◆ Exercise goal: A complete and exact copy of the entries below is the expected result.

◆ Records for this task:
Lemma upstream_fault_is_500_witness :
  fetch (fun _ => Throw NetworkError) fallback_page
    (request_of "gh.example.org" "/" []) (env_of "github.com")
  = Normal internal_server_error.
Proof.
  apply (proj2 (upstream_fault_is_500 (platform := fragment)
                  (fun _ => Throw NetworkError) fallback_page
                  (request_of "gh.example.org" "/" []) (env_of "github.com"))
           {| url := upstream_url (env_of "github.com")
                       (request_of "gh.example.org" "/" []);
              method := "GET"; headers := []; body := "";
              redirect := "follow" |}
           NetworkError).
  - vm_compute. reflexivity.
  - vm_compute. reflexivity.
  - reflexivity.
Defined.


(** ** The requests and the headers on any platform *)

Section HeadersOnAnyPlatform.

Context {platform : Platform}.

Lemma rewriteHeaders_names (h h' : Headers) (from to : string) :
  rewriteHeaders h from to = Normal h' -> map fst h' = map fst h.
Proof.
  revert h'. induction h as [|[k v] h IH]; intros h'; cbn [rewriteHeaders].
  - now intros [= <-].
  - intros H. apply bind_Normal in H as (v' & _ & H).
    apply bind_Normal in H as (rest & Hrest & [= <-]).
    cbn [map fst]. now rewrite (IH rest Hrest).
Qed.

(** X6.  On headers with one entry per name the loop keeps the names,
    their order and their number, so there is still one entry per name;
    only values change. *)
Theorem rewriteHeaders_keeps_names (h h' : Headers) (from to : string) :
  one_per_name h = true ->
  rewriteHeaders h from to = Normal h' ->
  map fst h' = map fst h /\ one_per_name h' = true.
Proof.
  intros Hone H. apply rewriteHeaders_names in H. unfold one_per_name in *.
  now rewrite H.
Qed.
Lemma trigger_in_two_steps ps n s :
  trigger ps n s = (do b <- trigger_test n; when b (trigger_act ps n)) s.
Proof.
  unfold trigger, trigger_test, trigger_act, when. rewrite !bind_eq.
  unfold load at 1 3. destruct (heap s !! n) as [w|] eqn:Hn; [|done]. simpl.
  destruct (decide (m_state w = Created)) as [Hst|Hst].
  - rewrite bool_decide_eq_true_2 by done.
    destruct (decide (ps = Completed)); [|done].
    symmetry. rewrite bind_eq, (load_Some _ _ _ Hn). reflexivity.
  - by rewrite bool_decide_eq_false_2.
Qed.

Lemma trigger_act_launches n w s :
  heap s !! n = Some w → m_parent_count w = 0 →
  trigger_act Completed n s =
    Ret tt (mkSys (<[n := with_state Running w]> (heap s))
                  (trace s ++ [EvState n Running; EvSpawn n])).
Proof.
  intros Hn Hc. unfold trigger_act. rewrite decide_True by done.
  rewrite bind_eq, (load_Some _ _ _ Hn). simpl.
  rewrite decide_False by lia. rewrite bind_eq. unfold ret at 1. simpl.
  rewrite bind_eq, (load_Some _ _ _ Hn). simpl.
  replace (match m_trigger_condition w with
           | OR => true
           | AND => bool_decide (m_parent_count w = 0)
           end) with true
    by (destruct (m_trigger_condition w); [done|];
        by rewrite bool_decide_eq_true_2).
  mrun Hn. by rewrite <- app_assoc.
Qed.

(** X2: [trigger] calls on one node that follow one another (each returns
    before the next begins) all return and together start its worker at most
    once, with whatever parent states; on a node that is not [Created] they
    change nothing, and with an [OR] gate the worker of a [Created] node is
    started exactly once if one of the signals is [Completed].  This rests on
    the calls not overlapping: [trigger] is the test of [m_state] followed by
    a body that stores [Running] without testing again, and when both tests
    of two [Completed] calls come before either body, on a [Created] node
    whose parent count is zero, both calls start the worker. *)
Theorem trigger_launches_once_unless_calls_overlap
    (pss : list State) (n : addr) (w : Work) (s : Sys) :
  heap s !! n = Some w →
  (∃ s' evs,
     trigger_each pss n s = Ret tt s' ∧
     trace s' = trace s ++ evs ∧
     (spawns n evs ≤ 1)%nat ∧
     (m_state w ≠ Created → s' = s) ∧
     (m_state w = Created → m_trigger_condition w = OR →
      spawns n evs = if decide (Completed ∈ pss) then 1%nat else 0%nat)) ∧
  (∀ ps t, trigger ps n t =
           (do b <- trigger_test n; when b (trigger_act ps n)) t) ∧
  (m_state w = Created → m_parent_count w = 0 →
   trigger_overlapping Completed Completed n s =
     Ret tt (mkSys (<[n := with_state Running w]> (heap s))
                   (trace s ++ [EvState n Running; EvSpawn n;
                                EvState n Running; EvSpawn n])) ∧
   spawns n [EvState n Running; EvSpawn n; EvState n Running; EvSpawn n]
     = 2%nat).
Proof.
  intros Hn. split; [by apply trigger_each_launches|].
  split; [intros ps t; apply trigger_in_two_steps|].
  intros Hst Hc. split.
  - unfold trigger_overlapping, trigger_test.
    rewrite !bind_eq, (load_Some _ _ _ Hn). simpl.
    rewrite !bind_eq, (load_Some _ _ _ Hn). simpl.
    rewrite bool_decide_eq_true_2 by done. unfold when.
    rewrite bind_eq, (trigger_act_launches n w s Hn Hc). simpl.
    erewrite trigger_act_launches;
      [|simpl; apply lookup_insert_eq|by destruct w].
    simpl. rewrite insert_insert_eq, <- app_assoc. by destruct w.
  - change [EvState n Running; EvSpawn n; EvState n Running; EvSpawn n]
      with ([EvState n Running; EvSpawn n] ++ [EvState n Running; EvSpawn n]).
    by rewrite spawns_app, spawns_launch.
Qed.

◆ Solution below:
Lemma upstream_fault_is_500_witness :
  fetch (fun _ => Throw NetworkError) fallback_page
    (request_of "gh.example.org" "/" []) (env_of "github.com")
  = Normal internal_server_error.
Proof.
  apply (proj2 (upstream_fault_is_500 (platform := fragment)
                  (fun _ => Throw NetworkError) fallback_page
                  (request_of "gh.example.org" "/" []) (env_of "github.com"))
           {| url := upstream_url (env_of "github.com")
                       (request_of "gh.example.org" "/" []);
              method := "GET"; headers := []; body := "";
              redirect := "follow" |}
           NetworkError).
  - vm_compute. reflexivity.
  - vm_compute. reflexivity.
  - reflexivity.
Defined.


(** ** The requests and the headers on any platform *)

Section HeadersOnAnyPlatform.

Context {platform : Platform}.

Lemma rewriteHeaders_names (h h' : Headers) (from to : string) :
  rewriteHeaders h from to = Normal h' -> map fst h' = map fst h.
Proof.
  revert h'. induction h as [|[k v] h IH]; intros h'; cbn [rewriteHeaders].
  - now intros [= <-].
  - intros H. apply bind_Normal in H as (v' & _ & H).
    apply bind_Normal in H as (rest & Hrest & [= <-]).
    cbn [map fst]. now rewrite (IH rest Hrest).
Qed.

(** X6.  On headers with one entry per name the loop keeps the names,
    their order and their number, so there is still one entry per name;
    only values change. *)
Theorem rewriteHeaders_keeps_names (h h' : Headers) (from to : string) :
  one_per_name h = true ->
  rewriteHeaders h from to = Normal h' ->
  map fst h' = map fst h /\ one_per_name h' = true.
Proof.
  intros Hone H. apply rewriteHeaders_names in H. unfold one_per_name in *.
  now rewrite H.
Qed.
Lemma trigger_in_two_steps ps n s :
  trigger ps n s = (do b <- trigger_test n; when b (trigger_act ps n)) s.
Proof.
  unfold trigger, trigger_test, trigger_act, when. rewrite !bind_eq.
  unfold load at 1 3. destruct (heap s !! n) as [w|] eqn:Hn; [|done]. simpl.
  destruct (decide (m_state w = Created)) as [Hst|Hst].
  - rewrite bool_decide_eq_true_2 by done.
    destruct (decide (ps = Completed)); [|done].
    symmetry. rewrite bind_eq, (load_Some _ _ _ Hn). reflexivity.
  - by rewrite bool_decide_eq_false_2.
Qed.

Lemma trigger_act_launches n w s :
  heap s !! n = Some w → m_parent_count w = 0 →
  trigger_act Completed n s =
    Ret tt (mkSys (<[n := with_state Running w]> (heap s))
                  (trace s ++ [EvState n Running; EvSpawn n])).
Proof.
  intros Hn Hc. unfold trigger_act. rewrite decide_True by done.
  rewrite bind_eq, (load_Some _ _ _ Hn). simpl.
  rewrite decide_False by lia. rewrite bind_eq. unfold ret at 1. simpl.
  rewrite bind_eq, (load_Some _ _ _ Hn). simpl.
  replace (match m_trigger_condition w with
           | OR => true
           | AND => bool_decide (m_parent_count w = 0)
           end) with true
    by (destruct (m_trigger_condition w); [done|];
        by rewrite bool_decide_eq_true_2).
  mrun Hn. by rewrite <- app_assoc.
Qed.

(** X2: [trigger] calls on one node that follow one another (each returns
    before the next begins) all return and together start its worker at most
    once, with whatever parent states; on a node that is not [Created] they
    change nothing, and with an [OR] gate the worker of a [Created] node is
    started exactly once if one of the signals is [Completed].  This rests on
    the calls not overlapping: [trigger] is the test of [m_state] followed by
    a body that stores [Running] without testing again, and when both tests
    of two [Completed] calls come before either body, on a [Created] node
    whose parent count is zero, both calls start the worker. *)
Theorem trigger_launches_once_unless_calls_overlap
    (pss : list State) (n : addr) (w : Work) (s : Sys) :
  heap s !! n = Some w →
  (∃ s' evs,
     trigger_each pss n s = Ret tt s' ∧
     trace s' = trace s ++ evs ∧
     (spawns n evs ≤ 1)%nat ∧
     (m_state w ≠ Created → s' = s) ∧
     (m_state w = Created → m_trigger_condition w = OR →
      spawns n evs = if decide (Completed ∈ pss) then 1%nat else 0%nat)) ∧
  (∀ ps t, trigger ps n t =
           (do b <- trigger_test n; when b (trigger_act ps n)) t) ∧
  (m_state w = Created → m_parent_count w = 0 →
   trigger_overlapping Completed Completed n s =
     Ret tt (mkSys (<[n := with_state Running w]> (heap s))
                   (trace s ++ [EvState n Running; EvSpawn n;
                                EvState n Running; EvSpawn n])) ∧
   spawns n [EvState n Running; EvSpawn n; EvState n Running; EvSpawn n]
     = 2%nat).
Proof.
  intros Hn. split; [by apply trigger_each_launches|].
  split; [intros ps t; apply trigger_in_two_steps|].
  intros Hst Hc. split.
  - unfold trigger_overlapping, trigger_test.
    rewrite !bind_eq, (load_Some _ _ _ Hn). simpl.
    rewrite !bind_eq, (load_Some _ _ _ Hn). simpl.
    rewrite bool_decide_eq_true_2 by done. unfold when.
    rewrite bind_eq, (trigger_act_launches n w s Hn Hc). simpl.
    erewrite trigger_act_launches;
      [|simpl; apply lookup_insert_eq|by destruct w].
    simpl. rewrite insert_insert_eq, <- app_assoc. by destruct w.
  - change [EvState n Running; EvSpawn n; EvState n Running; EvSpawn n]
      with ([EvState n Running; EvSpawn n] ++ [EvState n Running; EvSpawn n]).
    by rewrite spawns_app, spawns_launch.
Qed.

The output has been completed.